- Instructions to follow -
Will you quote precisely the lines that run from the top of the material below to the line containing "Module JsStr.", both ends included?

--- Material shown Enclosed Below ---

(* ===== verification/JsString.v ===== *)
(** * JavaScript string primitives

    The string operations the script calls, on strings of 8-bit characters:
    [String.prototype.substring] (used by the typing effect),
    [String.prototype.trim] and the whitespace class [\s] (used by the
    contact form). These are ECMAScript built-ins, not code of the
    repository; they are written from the ECMAScript definitions, with
    [substring]'s clamping of its arguments to [0, length] and its swap of
    a reversed range. *)

From Stdlib Require Import List String Ascii ZArith Lia.
From S2P Require Import Prelude.
Import ListNotations.

Module JsStr.

(** [s.substring(start, end)]: both arguments are clamped to
    [0, s.length]; if [start > end] they are swapped. *)
Definition substring (s : string) (start end_ : Z) : string :=
  let len := Z.of_nat (String.length s) in
  let a := Z.min (Z.max start 0) len in
  let b := Z.min (Z.max end_ 0) len in
  String.substring (Z.to_nat (Z.min a b)) (Z.to_nat (Z.max a b - Z.min a b)) s.

(** The first [k] characters of [s]. *)
Definition prefix (k : nat) (s : string) : string := String.substring 0 k s.

(** White space and line terminators of ECMAScript (the class [\s] and
    what [trim] removes), restricted to code points below 256: tab, line
    feed, vertical tab, form feed, carriage return, space and no-break
    space. *)
Definition is_space (c : ascii) : bool :=
  match nat_of_ascii c with
  | 9 | 10 | 11 | 12 | 13 | 32 | 160 => true
  | _ => false
  end.

Fixpoint drop_spaces (l : list ascii) : list ascii :=
  match l with
  | [] => []
  | c :: l' => if is_space c then drop_spaces l' else l
  end.

(** [s.trim()]: white space removed at both ends. *)
Definition trim (s : string) : string :=
  string_of_list_ascii (rev (drop_spaces (rev (drop_spaces (list_ascii_of_string s))))).

(** Characters that a string literal of the development cannot hold
    verbatim, and the indentation inside the script's template literals. *)
Definition dq : string := String (ascii_of_nat 34) EmptyString.
Definition nl : string := String (ascii_of_nat 10) EmptyString.
Definition spaces (n : nat) : string := String.concat "" (repeat " "%string n).

(** ** Lemmas *)

Lemma prefix_length_le k s : String.length (prefix k s) <= k.
Proof.
  unfold prefix. revert k. induction s as [|c s IH]; intros [|k]; cbn; try lia.
  specialize (IH k). lia.
Qed.

Lemma prefix_length k s : k <= String.length s -> String.length (prefix k s) = k.
Proof.
  unfold prefix. revert k. induction s as [|c s IH]; intros [|k] Hk; cbn in *; try lia.
  f_equal. apply IH. lia.
Qed.

Lemma prefix_full s : prefix (String.length s) s = s.
Proof. unfold prefix. induction s as [|c s IH]; cbn; [reflexivity|]. now rewrite IH. Qed.

Lemma prefix_0 s : prefix 0 s = EmptyString.
Proof. destruct s; reflexivity. Qed.

(** [substring] from 0 to an index in range is the prefix of that length;
    an index below 0 is clamped to 0. *)
Lemma substring_0 s k :
  (k <= Z.of_nat (String.length s))%Z -> substring s 0 k = prefix (Z.to_nat k) s.
Proof.
  intros Hk. unfold substring, prefix.
  set (len := Z.of_nat (String.length s)) in *.
  assert (Ea : Z.min (Z.max 0 0) len = 0%Z) by lia.
  assert (Eb : Z.min (Z.max k 0) len = Z.max k 0) by lia.
  rewrite Ea, Eb. replace (Z.min 0 (Z.max k 0)) with 0%Z by lia.
  replace (Z.max 0 (Z.max k 0) - 0)%Z with (Z.max k 0) by lia.
  f_equal. lia.
Qed.

End JsStr.
(** The browser does not submit a form through a disabled submit button:
    clicking it does nothing, and implicit submission is blocked. *)
Definition browser_step (s : form_state) (e : event) : js_error + form_state :=
  match e with
  | Submit => if btnDisabled s then inr s else step s e
  | _ => step s e
  end.

Definition lift (f : form_state -> event -> js_error + form_state)
  (r : js_error + form_state) (e : event) : js_error + form_state :=
  match r with inl err => inl err | inr s => f s e end.

(** The page after load: empty fields, an enabled button with label [T],
    no notification, no timer. *)
Definition idle (T : string) : form_state := mkForm emptyForm T false [] 0 0 [].

(** ** The e-mail pattern, in plain terms *)

(** A local part, an [@], a domain part, a [.] and a last part, all three
    non-empty and free of white space and [@]. The domain part may itself
    contain dots. *)
Definition email_shape (l : list ascii) : Prop :=
  exists a b c, l = (a ++ "@"%char :: b ++ "."%char :: c)%list /\
    a <> [] /\ b <> [] /\ c <> [] /\ Forall (fun x => notSpaceAt x = true) (a ++ b ++ c)%list.

(** ** The pending timers, counted *)

Definition countp (f : callback -> bool) (ts : list timer) : nat :=
  length (filter (fun t => f (cb t)) ts).

Definition isSubmit (c : callback) : bool :=
  match c with CbSubmitDone _ => true | _ => false end.

Definition isSubmitOf (T : string) (c : callback) : bool :=
  match c with CbSubmitDone o => (o =? T)%string | _ => false end.

(** The callbacks that will end notification [id]: its slide-out, or its
    removal once the slide-out has run. *)
Definition isOutOf (id : nat) (c : callback) : bool :=
  match c with CbSlideOut j | CbRemove j => Nat.eqb j id | _ => false end.

Definition live (id : nat) (ns : list notif) : bool :=
  existsb (fun i => Nat.eqb i id) (map nid ns).

(** The button shows its label [T] and no submission is pending, or it is
    disabled, shows ["Sending..."] and exactly one submission is pending,
    which will restore [T]. *)
Definition button_inv (T : string) (s : form_state) : Prop :=
  (btnDisabled s = false /\ btnText s = T /\ countp isSubmit (timers s) = 0) \/
  (btnDisabled s = true /\ btnText s = "Sending..." /\
   countp isSubmit (timers s) = 1 /\ countp (isSubmitOf T) (timers s) = 1).

(** Notification identifiers are distinct and fresh, and each attached
    notification has exactly one pending callback that will end it. *)
Definition notif_inv (s : form_state) : Prop :=
  NoDup (map nid (body s)) /\ Forall (fun i => i < nextId s) (map nid (body s)) /\
  forall id, countp (isOutOf id) (timers s) = if live id (body s) then 1 else 0.

Definition form_inv (T : string) (s : form_state) : Prop := button_inv T s /\ notif_inv s.

(** The weight of the pending work: a submission still has to schedule a
    slide-in and a slide-out, a slide-out still has to schedule a removal. *)
Definition cbWeight (c : callback) : nat :=
  match c with CbSubmitDone _ => 4 | CbSlideOut _ => 2 | CbSlideIn _ | CbRemove _ => 1 end.

Fixpoint weight (ts : list timer) : nat :=
  match ts with [] => 0 | t :: ts' => cbWeight (cb t) + weight ts' end.

(** The event loop running the pending timers, at most [n] of them. *)
Fixpoint drain (n : nat) (s : form_state) : js_error + form_state :=
  match n with
  | O => inr s
  | S n' =>
      match timers s with
      | [] => inr s
      | _ :: _ => match fire s with inl e => inl e | inr s' => drain n' s' end
      end
  end.

Lemma countp_cons f t ts : countp f (t :: ts) = (if f (cb t) then 1 else 0) + countp f ts.
Proof. unfold countp. cbn. destruct (f (cb t)); reflexivity. Qed.

Lemma countp_schedule f t ts : countp f (schedule t ts) = countp f (t :: ts).
Proof.
  induction ts as [|t' ts IH]; cbn [schedule]; [reflexivity|].
  destruct (_ <? _)%Z; [reflexivity|]. rewrite !countp_cons, IH, countp_cons. lia.
Qed.

Lemma countp_setTimeout f c d s :
  countp f (timers (setTimeout c d s)) = (if f c then 1 else 0) + countp f (timers s).
Proof. unfold setTimeout. cbn [timers]. rewrite countp_schedule, countp_cons. reflexivity. Qed.

Lemma countp_mono f g ts : (forall c, f c = true -> g c = true) -> countp f ts <= countp g ts.
Proof.
  intros Hfg. induction ts as [|t ts IH]; [cbn; lia|]. rewrite !countp_cons.
  destruct (f (cb t)) eqn:E; [rewrite (Hfg _ E)|destruct (g (cb t))]; lia.
Qed.
(* ===== verification/Page.v ===== *)
(** * Page start-up and the resume download

    This file models how the script starts: the listeners it registers
    while it is evaluated (lines 652 and 655), the three [DOMContentLoaded]
    listeners in registration order (lines 5-18, 630-632 and 660-668), and
    what each [init*] function registers before it returns or throws. An
    exception thrown by a listener ends that listener, so the [init*]
    calls after a throwing one never run; the other [DOMContentLoaded]
    listeners still run, and the error is reported. The particle
    background is started by [ParticleField.initParticleBackground]; the
    third listener writes three inline styles on [.hero-content], and the
    window [load] listener adds [loaded] to the body's classes.

    It also models the click listener of [initResumeDownload] (lines
    582-627): the object URL, the temporary link, the download, and the
    call of [showNotification], a function local to [initContactForm]. *)

From Stdlib Require Import String List Bool Arith Lia.
From S2P Require Import Prelude.
From S2P Require Import JsString.
From S2P Require Import Particles.
From S2P Require Import Modal.
Import ListNotations.
Local Open Scope string_scope.
(* ===== verification/Observers.v ===== *)
(** * Scroll animations and skill bars

    This file models [initScrollAnimations] (lines 116-143) and
    [initSkillBars] (lines 414-430). Each creates an [IntersectionObserver],
    observes some elements, and reacts to the entries the browser delivers:
    the first adds the class [animate] to an intersecting target, the
    second copies a bar's [data-width] attribute into [style.width].

    The page is the list of elements, in document order; an element's
    position in it is its identity. The browser decides which observed
    targets intersect (thresholds 0.1 and 0.5, root margin [-50px]); a
    delivery is the list of entries it passes to the callback, and it
    only ever reports targets that were observed. Whether a string is a
    valid CSS length is the browser's CSS parser, a parameter [cssValid]
    of the section: an assignment of an invalid value to [style.width] is
    ignored, and [null] empties it. *)

From Stdlib Require Import String List Bool Arith Lia.
From S2P Require Import Prelude.
Import ListNotations.
Local Open Scope string_scope.

Module Observers.

Record element := mkEl {
  classes : list string;       (* [classList], in order *)
  dataWidth : option string;   (* [getAttribute('data-width')] *)
  styleWidth : string          (* [style.width] *)
}.

(** An [IntersectionObserverEntry]: the target's index and [isIntersecting]. *)
Record entry := mkEntry { target : nat; isIntersecting : bool }.

Record page := mkPage {
  elements : list element;
  observed1 : list nat;   (* targets of the scroll-animation observer *)
  observed2 : list nat    (* targets of the skill-bar observer *)
}.

Definition hasClass (c : string) (e : element) : bool := existsb (String.eqb c) (classes e).
(** * advanced_md_analysis: the .xvg reader and the statistical summarizer

    A shallow embedding of [advanced_md_analysis.py]: the reader
    [read_xvg], the two functions [plot_with_stats] and [create_box_plots]
    that summarize the series, the drivers [create_full_analysis] and
    [create_summary_statistics] and the main block, with the properties the
    specification states about them and further properties of the code.

    Conventions of the embedding.
    - A Python [str] is a [string]; every [ascii] stands for the code point
      of the same number (0..255).
    - A text file is the list of lines that iterating over the open file
      yields; a path that does not exist is [None] in the file system.
    - A Python [float] is an IEEE 754 binary64 number ([spec_float] with
      precision 53 and maximal exponent 1024).  The pipeline itself is written
      over an interface [Arith], so that the same code can also be read in
      exact rational arithmetic.
    - Exceptions are values of [exn]; a call that can raise returns a
      [result].  The calls made on the matplotlib axes and on [scipy.stats]
      are recorded, in order, in a log that survives an exception.
    - [np.array], column selection, slicing and [np.mean] are modelled on
      lists, [np.mean] with the order in which NumPy adds the entries;
      [scipy.stats.ttest_ind] and the behaviour of [np.array] on rows of
      different lengths, which changed with NumPy 1.24, are parameters.
    - The drivers act on the current figure of pyplot, the images saved and
      the lines printed.  The calls of matplotlib are taken to succeed;
      [print] raises for a character that [sys.stdout] cannot encode. *)

From Stdlib Require Import ZArith List String Ascii Bool Arith Lia QArith.
From Stdlib Require Import Floats.SpecFloat.
Import ListNotations.
(* ===== verification/_CoqProject ===== *)
-Q . S2P
Prelude.v
Threads.v
Fifo.v
Text.v
Concrete.v
Types.v
Lease.v
Policy.v
Session.v
Store.v
RusqliteStore.v
StoreRefinement.v
PostgresStore.v
AwsStore.v
Crypto.v
KeySource.v
Auth.v
AuditEvents.v
RusqliteAudit.v
PostgresAudit.v
Frame.v
Transport.v
Sni.v
LeaseState.v
AgentProxy.v
ProxyRun.v
Protocol.v
Client.v
AgentApi.v
Provision.v
GitHelper.v
Provider.v
Vault.v
VaultInv.v
VaultSpec.v
VaultProps.v
VaultThreads.v
VaultLocks.v
VaultMoves.v
VaultConc.v
Demo.v
VaultSecrets.v
VaultConcSecrets.v
VaultAws.v
VaultGc.v
VaultTheorems.v
VaultRaces.v
VaultConcTheorems.v
Server.v
ServerTheorems.v
ServerThreads.v
ClientServer.v
Serve.v
ServerConc.v
ServerFair.v
ServerConcTheorems.v
(** The step of thread [i]: it takes the lock it asks for if it is its turn and the lock is
    free, and gets in line otherwise, once; everything else it does as before. *)
Definition fifo_step_at (i : nat) F : option FifoPool :=
  let c := fifo_pool F in
  t ← pool_threads c !! i;
  match prog t with
  | Acquire l m _ =>
    if decide (in_turn i l (fifo_line F) ∧ available l m (pool_threads c)) then
      c' ← step_at i c; Some (mkFifo c' (leave i (fifo_line F)))
    else if decide (i ∈ (fifo_line F).*1) then None
    else Some (mkFifo c (fifo_line F ++ [(i, l)]))
  | _ => c' ← step_at i c; Some (mkFifo c' (fifo_line F))
  end.
Fixpoint fifo_schedule (sched : list nat) F : option FifoPool :=
  match sched with
  | [] => Some F
  | i :: sched' => F' ← fifo_step_at i F; fifo_schedule sched' F'
  end.

Definition fifo_step F F' : Prop := ∃ i, fifo_step_at i F = Some F'.

Definition fifo_threads F : list (Thread St E L B) := pool_threads (fifo_pool F).

Lemma fifo_schedule_steps sched F F' : fifo_schedule sched F = Some F' → rtc fifo_step F F'.
Proof.
  revert F. induction sched as [|i sched IH]; simpl; intros F Hrun; [by simplify_eq|].
  apply bind_Some in Hrun as (F1 & Hi & Hrun). eapply rtc_l; [by exists i|auto].
Qed.

(** A step takes the lock, makes the thread wait, or is one without a lock to take. *)
Lemma fifo_step_at_cases i F F' :
  fifo_step_at i F = Some F' →
  (∃ t l m k c', fifo_threads F !! i = Some t ∧ prog t = Acquire l m k ∧
     in_turn i l (fifo_line F) ∧ step_at i (fifo_pool F) = Some c' ∧
     F' = mkFifo c' (leave i (fifo_line F))) ∨
  (∃ t l m k, fifo_threads F !! i = Some t ∧ prog t = Acquire l m k ∧
     i ∉ (fifo_line F).*1 ∧ F' = mkFifo (fifo_pool F) (fifo_line F ++ [(i, l)])) ∨
  (∃ t c', fifo_threads F !! i = Some t ∧ (∀ l m k, prog t ≠ Acquire l m k) ∧
     step_at i (fifo_pool F) = Some c' ∧ F' = mkFifo c' (fifo_line F)).
Proof.
  unfold fifo_step_at, fifo_threads. intros (t & Ht & Hs)%bind_Some.
  destruct (prog t) as [r|l m k|l k|C a k] eqn:Hp.
  2: { case_decide as Hd.
       - apply bind_Some in Hs as (c' & Hc & [= <-]). left. exists t, l, m, k, c'.
         destruct Hd. done.
       - case_decide as Hq; [done|]. injection Hs as <-. right. left. by exists t, l, m, k. }
  all: apply bind_Some in Hs as (c' & Hc & [= <-]); right; right; exists t, c';
    (split; [done|]); (split; [by rewrite Hp|done]).
Qed.

(** Seen from the pool, a thread steps or nothing happens. *)
Lemma fifo_step_pool F F' :
  fifo_step F F' → fifo_pool F' = fifo_pool F ∨ pool_step (fifo_pool F) (fifo_pool F').
Proof.
  intros [i [(t & l & m & k & c' & _ & _ & _ & Hc & ->)|[(t & l & m & k & _ & _ & _ & ->)|
    (t & c' & _ & _ & Hc & ->)]]%fifo_step_at_cases]; [right; by exists i|by left|right; by exists i].
Qed.

(** Whoever is in line is about to take the lock it is in line for. *)
Definition line_ok F : Prop :=
  ∀ i l, (i, l) ∈ fifo_line F →
    ∃ t m k, fifo_threads F !! i = Some t ∧ prog t = Acquire l m k.

Lemma line_ok_step F F' : fifo_step F F' → line_ok F → line_ok F'.
Proof.
  intros [i Hi] Hok. apply fifo_step_at_cases in Hi as
    [(t & l & m & k & c' & Ht & Hp & _ & Hc & ->)|[(t & l & m & k & Ht & Hp & _ & ->)|
     (t & c' & Ht & Hp & Hc & ->)]]; intros j l'; unfold fifo_threads in *; cbn [fifo_pool fifo_line].
  - intros [Hj Hin]%list_elem_of_filter. simpl in Hj. destruct (Hok j l' Hin) as (t' & m' & k' & Ht' & Hp').
    apply step_at_Some in Hc as (t1 & t2 & s' & w' & H1 & _ & ->). exists t', m', k'.
    cbn [pool_threads]. by rewrite list_lookup_insert_ne by congruence.
  - intros [Hin|Hin]%elem_of_app; [by apply Hok|]. apply list_elem_of_singleton in Hin as [= -> ->].
    by exists t, m, k.
  - intros Hin. destruct (Hok j l' Hin) as (t' & m' & k' & Ht' & Hp').
    destruct (decide (i = j)) as [->|Hne].
    { unfold fifo_threads in *. simplify_eq. by destruct (Hp l' m' k'). }
    apply step_at_Some in Hc as (t1 & t2 & s' & w' & H1 & _ & ->). exists t', m', k'.
    cbn [pool_threads]. by rewrite list_lookup_insert_ne by congruence.
Qed.

(** ** Schedules end *)

(** The threads that are not in line. *)
Definition out_of_line F : list nat :=
  filter (λ i, i ∉ (fifo_line F).*1) (seq 0 (length (fifo_threads F))).

Lemma filter_shrinks (P Q : nat → Prop) `{!∀ i, Decision (P i), !∀ i, Decision (Q i)} i l :
  (∀ j, Q j → P j) → i ∈ l → P i → ¬ Q i → (length (filter Q l) < length (filter P l))%nat.
Proof.
  intros HQP Hi HP HQ. induction l as [|j l IH]; [by apply not_elem_of_nil in Hi|].
  assert (Hle : (length (filter Q l) ≤ length (filter P l))%nat).
  { clear IH Hi. induction l as [|j' l IH]; [done|]. rewrite !filter_cons.
    repeat case_decide; simpl; try lia. naive_solver. }
  rewrite !filter_cons. apply elem_of_cons in Hi as [->|Hi].
  - rewrite (decide_False (P := Q j)), (decide_True (P := P j)) by done. simpl. lia.
  - specialize (IH Hi). repeat case_decide; simpl; try lia. naive_solver.
Qed.

Lemma fifo_step_wf : well_founded (flip fifo_step).
Proof.
  intros F. remember (fifo_threads F) as ts eqn:Hts. revert F Hts.
  induction (moved_wf ts) as [ts _ IH]. intros F Hts.
  remember (length (out_of_line F)) as n eqn:Hn. revert F Hts Hn.
  induction n as [n IHn] using lt_wf_ind. intros F Hts ->. constructor. intros F' [i Hi].
  assert (Hmove : ∀ c' q', step_at i (fifo_pool F) = Some c' → F' = mkFifo c' q' →
    Acc (flip fifo_step) F').
  { intros c' q' Hc ->. eapply IH; [|reflexivity]. unfold fifo_threads in *. subst ts.
    cbn [fifo_pool]. apply step_at_Some in Hc as (t & t' & s' & w' & Ht & Hs & ->).
    exists i, t, t'. split; [done|]. split; [done|]. by eapply thread_step_rest. }
  apply fifo_step_at_cases in Hi as
    [(t & l & m & k & c' & Ht & Hp & _ & Hc & Heq)|[(t & l & m & k & Ht & Hp & Hq & ->)|
     (t & c' & Ht & Hp & Hc & Heq)]]; [by eapply Hmove| |by eapply Hmove].
  eapply IHn; [|exact Hts|reflexivity]. unfold out_of_line, fifo_threads in *. cbn [fifo_pool fifo_line].
  apply (filter_shrinks _ _ i); [| |done|].
  - intros j Hj Hin. apply Hj. rewrite fmap_app. apply elem_of_app. by left.
  - apply elem_of_seq. apply lookup_lt_Some in Ht. lia.
  - intros Hj. apply Hj. rewrite fmap_app. apply elem_of_app. right. simpl. set_solver.
Qed.
End fifo.
Arguments FifoPool : clear implicits.
(* ===== verification/RusqliteStore.v ===== *)
(** The SQLite secret store: [crates/zerolease-store-rusqlite/src/store.rs].

    The table [secrets] is the list of its rows in insertion order; the SQL statements
    of the source are functions on it. A statement can fail with a message of the
    database ([io_fault]); a transaction works on a copy that is written back by its
    commit. *)
From S2P Require Import Prelude Text Concrete Types Store.

Local Open Scope string_scope.
Local Open Scope Z_scope.
Local Open Scope list_scope.

Record SecretRow := mkSecretRow {
  row_id : string;
  row_name : string;
  row_ciphertext : bytes;
  row_nonce : bytes;
  row_algorithm : string;
  row_kind : string;
  row_description : option string;
  row_created_at : string;
  row_updated_at : string;
  row_version : Z
}.

Record RusqliteStore := mkRusqliteStore { secrets : list SecretRow }.

(** The texts of [rusqlite]'s own errors: a [FromSqlConversionFailure] around an error's
    text, an integer that does not fit, and a query without rows. *)
Class Rusqlite := {
  conversion_failure : string → string;
  integral_value_out_of_range : Z → string;
  query_returned_no_rows : string
}.

Definition I32_MIN : Z := -2147483648.
Definition I32_MAX : Z := 2147483647.

(** ** Rows to values *)

Section rows.
Context `{!Chrono, !UuidText, !Rusqlite}.

(** [parse_id] and [parse_timestamp] *)
Definition parse_id (row : SecretRow) : outcome Error SecretId :=
  match uuid_parse_str (row_id row) with
  | Ok uuid => Ok (SecretId_from_uuid uuid)
  | Err e => Err (Storage e)
  | Panic => Panic
  end.

Definition parse_timestamp (column : string) (s : string) : outcome Error DateTime :=
  match parse_from_rfc3339 s with
  | Ok dt => Ok dt
  | Err e => Err (Storage ("invalid " +:+ column +:+ ": " +:+ e))
  | Panic => Panic
  end.

(** [col!(row, "version", i32) as u32] *)
Definition version_column (row : SecretRow) : outcome Error Z :=
  if (I32_MIN <=? row_version row) && (row_version row <=? I32_MAX)
  then Ok (row_version row `mod` 4294967296)
  else Err (Storage (integral_value_out_of_range (row_version row))).

(** [Result]'s [?] in sequence. *)
Definition row_bind {A B} (r : outcome Error A) (k : A → outcome Error B)
    : outcome Error B :=
  match r with Ok a => k a | Err e => Err e | Panic => Panic end.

--- End of Enclosed Material shown ---

- Output of the task -
(* ===== verification/JsString.v ===== *)
(** * JavaScript string primitives

    The string operations the script calls, on strings of 8-bit characters:
    [String.prototype.substring] (used by the typing effect),
    [String.prototype.trim] and the whitespace class [\s] (used by the
    contact form). These are ECMAScript built-ins, not code of the
    repository; they are written from the ECMAScript definitions, with
    [substring]'s clamping of its arguments to [0, length] and its swap of
    a reversed range. *)

From Stdlib Require Import List String Ascii ZArith Lia.
From S2P Require Import Prelude.
Import ListNotations.

Module JsStr.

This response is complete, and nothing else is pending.